(What the exercise asks) Find every line in the records below that holds the word "Hall", and copy each one.
Data section Start Marker
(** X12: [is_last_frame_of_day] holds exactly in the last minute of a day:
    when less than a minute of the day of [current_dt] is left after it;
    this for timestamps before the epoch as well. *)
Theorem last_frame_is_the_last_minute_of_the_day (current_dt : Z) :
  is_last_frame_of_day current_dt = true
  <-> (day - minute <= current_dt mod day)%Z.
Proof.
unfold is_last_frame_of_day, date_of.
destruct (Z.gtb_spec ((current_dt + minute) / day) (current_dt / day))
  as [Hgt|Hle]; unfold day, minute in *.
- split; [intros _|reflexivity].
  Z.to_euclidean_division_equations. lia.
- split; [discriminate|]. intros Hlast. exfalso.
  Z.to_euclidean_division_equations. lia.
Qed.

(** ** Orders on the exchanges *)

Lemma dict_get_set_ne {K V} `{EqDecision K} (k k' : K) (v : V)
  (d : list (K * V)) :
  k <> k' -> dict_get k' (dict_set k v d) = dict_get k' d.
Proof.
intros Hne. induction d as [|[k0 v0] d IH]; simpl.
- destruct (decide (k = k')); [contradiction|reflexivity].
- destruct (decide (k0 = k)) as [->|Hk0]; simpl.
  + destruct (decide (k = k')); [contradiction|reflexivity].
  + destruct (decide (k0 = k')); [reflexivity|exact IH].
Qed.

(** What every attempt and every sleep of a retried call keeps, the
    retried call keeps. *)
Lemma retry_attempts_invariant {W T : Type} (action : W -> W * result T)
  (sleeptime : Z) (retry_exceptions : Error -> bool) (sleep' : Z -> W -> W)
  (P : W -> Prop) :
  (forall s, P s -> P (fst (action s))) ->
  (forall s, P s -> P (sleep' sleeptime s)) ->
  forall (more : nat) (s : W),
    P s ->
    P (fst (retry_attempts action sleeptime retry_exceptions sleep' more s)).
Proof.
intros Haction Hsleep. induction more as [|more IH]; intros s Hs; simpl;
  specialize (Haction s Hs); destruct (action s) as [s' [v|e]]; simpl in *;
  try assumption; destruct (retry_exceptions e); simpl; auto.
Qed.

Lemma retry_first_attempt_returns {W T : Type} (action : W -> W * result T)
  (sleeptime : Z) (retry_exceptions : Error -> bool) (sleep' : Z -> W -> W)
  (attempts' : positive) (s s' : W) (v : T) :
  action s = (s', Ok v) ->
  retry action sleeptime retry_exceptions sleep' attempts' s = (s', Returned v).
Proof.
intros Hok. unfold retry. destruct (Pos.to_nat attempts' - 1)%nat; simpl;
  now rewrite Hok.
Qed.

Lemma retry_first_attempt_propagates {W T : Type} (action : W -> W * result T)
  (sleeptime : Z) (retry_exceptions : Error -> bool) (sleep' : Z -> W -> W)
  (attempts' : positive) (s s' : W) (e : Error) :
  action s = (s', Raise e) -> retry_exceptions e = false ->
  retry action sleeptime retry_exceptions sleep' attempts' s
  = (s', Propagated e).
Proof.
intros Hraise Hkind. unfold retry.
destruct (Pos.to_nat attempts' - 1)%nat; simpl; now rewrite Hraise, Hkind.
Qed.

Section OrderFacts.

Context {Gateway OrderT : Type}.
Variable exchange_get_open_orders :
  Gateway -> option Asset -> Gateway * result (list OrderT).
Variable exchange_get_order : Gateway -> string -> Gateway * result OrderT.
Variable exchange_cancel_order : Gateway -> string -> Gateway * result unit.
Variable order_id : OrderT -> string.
Data section End Marker
Data section Start Marker
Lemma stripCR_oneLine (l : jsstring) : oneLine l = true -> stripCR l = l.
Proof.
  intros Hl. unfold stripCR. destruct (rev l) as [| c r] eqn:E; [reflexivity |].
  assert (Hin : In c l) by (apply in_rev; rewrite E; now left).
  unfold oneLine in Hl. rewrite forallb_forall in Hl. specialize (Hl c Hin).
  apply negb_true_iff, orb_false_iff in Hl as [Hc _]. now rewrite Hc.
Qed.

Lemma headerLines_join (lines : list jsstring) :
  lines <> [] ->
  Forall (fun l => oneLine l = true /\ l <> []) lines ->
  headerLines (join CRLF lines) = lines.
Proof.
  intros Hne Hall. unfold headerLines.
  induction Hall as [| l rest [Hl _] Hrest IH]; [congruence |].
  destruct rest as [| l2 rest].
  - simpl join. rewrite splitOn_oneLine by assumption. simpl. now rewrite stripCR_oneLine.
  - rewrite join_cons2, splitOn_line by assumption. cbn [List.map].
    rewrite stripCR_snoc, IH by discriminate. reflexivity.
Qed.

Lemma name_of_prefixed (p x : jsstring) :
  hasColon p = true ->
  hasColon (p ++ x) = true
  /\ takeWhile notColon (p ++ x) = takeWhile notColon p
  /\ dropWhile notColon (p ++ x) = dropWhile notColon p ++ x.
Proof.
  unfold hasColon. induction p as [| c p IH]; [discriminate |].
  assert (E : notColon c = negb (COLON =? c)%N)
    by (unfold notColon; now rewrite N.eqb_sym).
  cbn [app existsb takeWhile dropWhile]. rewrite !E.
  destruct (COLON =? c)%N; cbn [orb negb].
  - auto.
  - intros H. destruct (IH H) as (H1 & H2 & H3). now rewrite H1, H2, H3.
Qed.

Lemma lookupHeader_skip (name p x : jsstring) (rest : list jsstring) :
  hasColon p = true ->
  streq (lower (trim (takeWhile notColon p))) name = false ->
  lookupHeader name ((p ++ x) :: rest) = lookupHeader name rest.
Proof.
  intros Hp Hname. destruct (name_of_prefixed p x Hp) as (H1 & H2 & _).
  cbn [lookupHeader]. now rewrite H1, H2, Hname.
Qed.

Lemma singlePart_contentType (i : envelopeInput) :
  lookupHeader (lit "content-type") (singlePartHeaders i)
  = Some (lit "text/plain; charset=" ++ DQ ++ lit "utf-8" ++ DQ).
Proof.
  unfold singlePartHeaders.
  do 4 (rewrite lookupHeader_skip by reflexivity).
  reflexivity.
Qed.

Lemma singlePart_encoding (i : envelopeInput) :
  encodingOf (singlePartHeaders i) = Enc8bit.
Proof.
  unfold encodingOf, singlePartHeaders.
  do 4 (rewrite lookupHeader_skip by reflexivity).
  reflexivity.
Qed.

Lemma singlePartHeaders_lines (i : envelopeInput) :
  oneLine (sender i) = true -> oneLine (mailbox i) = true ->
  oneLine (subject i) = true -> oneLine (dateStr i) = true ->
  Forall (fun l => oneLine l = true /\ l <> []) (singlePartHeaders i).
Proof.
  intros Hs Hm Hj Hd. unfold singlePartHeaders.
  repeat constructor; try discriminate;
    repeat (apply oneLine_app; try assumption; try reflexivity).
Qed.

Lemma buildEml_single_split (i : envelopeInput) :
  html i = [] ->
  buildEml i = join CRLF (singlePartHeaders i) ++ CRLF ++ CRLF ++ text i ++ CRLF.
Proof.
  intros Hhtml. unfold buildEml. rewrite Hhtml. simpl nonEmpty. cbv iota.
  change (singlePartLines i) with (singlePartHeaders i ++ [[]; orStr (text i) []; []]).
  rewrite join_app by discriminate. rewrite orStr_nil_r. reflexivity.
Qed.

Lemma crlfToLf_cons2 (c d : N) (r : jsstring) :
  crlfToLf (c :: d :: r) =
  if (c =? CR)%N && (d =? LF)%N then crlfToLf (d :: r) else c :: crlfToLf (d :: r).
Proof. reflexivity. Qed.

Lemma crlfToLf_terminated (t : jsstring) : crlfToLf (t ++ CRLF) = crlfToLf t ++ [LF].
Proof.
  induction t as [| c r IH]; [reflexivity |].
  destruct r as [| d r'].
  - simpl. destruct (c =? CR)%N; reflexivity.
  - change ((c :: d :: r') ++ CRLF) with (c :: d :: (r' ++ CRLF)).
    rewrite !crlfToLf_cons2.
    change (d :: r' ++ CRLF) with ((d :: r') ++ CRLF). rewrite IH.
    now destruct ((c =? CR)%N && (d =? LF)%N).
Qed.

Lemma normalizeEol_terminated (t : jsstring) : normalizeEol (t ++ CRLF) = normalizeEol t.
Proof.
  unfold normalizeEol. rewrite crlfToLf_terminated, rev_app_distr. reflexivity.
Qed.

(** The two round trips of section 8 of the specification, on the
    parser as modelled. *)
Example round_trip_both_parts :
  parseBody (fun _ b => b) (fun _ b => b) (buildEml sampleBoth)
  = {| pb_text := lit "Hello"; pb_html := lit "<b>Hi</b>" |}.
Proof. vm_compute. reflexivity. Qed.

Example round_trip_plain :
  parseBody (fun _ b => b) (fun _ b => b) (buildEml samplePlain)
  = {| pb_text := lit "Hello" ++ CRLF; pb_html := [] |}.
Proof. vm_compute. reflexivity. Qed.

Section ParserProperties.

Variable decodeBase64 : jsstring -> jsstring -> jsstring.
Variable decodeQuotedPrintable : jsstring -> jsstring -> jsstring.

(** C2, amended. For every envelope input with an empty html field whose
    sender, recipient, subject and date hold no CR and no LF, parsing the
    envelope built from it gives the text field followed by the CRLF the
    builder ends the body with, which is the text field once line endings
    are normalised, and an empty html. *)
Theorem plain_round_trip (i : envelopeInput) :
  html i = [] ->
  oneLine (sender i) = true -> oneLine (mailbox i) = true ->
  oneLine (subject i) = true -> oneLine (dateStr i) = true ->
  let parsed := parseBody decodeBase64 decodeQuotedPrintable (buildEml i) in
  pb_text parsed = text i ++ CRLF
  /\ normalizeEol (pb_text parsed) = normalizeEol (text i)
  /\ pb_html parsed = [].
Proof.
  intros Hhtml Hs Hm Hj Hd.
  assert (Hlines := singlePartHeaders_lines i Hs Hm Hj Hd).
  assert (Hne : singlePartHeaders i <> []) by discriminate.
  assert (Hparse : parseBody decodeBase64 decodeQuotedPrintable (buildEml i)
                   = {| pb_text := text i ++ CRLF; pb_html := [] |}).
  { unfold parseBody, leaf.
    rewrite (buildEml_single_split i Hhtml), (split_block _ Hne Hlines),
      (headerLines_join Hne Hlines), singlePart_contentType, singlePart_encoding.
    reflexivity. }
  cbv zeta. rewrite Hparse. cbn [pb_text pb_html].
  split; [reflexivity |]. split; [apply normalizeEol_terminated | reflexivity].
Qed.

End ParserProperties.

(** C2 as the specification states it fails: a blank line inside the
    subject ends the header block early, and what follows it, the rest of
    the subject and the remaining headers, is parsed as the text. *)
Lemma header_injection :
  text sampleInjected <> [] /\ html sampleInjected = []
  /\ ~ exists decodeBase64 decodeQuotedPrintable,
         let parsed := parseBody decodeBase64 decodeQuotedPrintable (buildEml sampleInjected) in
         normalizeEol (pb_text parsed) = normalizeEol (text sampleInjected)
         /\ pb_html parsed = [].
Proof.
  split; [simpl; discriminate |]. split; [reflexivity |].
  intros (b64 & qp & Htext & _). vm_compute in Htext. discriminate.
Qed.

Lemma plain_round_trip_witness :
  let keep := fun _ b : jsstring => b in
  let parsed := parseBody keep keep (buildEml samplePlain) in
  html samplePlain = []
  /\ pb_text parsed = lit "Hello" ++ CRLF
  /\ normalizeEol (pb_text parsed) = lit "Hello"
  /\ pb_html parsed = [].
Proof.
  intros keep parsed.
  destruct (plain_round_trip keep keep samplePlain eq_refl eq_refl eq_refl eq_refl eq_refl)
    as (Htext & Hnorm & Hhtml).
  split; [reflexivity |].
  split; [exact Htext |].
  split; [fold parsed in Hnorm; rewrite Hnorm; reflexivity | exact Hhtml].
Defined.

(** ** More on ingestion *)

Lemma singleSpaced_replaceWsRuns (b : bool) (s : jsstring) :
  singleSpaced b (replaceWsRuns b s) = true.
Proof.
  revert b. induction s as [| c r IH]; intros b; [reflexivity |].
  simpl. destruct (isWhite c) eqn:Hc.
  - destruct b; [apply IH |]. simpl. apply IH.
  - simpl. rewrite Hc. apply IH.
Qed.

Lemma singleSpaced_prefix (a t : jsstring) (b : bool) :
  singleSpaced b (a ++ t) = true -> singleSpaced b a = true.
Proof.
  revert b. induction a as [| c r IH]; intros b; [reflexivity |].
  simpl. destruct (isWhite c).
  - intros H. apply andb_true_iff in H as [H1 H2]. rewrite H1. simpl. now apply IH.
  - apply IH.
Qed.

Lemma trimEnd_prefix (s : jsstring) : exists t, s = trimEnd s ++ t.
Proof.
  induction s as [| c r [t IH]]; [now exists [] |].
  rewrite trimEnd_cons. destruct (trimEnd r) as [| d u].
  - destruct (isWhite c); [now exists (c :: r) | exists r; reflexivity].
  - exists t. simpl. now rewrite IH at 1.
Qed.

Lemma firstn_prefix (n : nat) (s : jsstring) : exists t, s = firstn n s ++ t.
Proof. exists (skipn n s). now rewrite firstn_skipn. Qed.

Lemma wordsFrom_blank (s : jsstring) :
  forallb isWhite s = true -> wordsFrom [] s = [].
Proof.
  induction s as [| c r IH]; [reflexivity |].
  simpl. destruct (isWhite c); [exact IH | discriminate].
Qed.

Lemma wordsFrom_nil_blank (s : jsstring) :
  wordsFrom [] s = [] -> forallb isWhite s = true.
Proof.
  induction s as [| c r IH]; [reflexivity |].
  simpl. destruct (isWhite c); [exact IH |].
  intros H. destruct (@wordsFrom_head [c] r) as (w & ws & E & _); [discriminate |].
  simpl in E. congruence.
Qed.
Data section End Marker
(Solution to this exercise)
  intros Hne Hall. unfold headerLines.
  induction Hall as [| l rest [Hl _] Hrest IH]; [congruence |].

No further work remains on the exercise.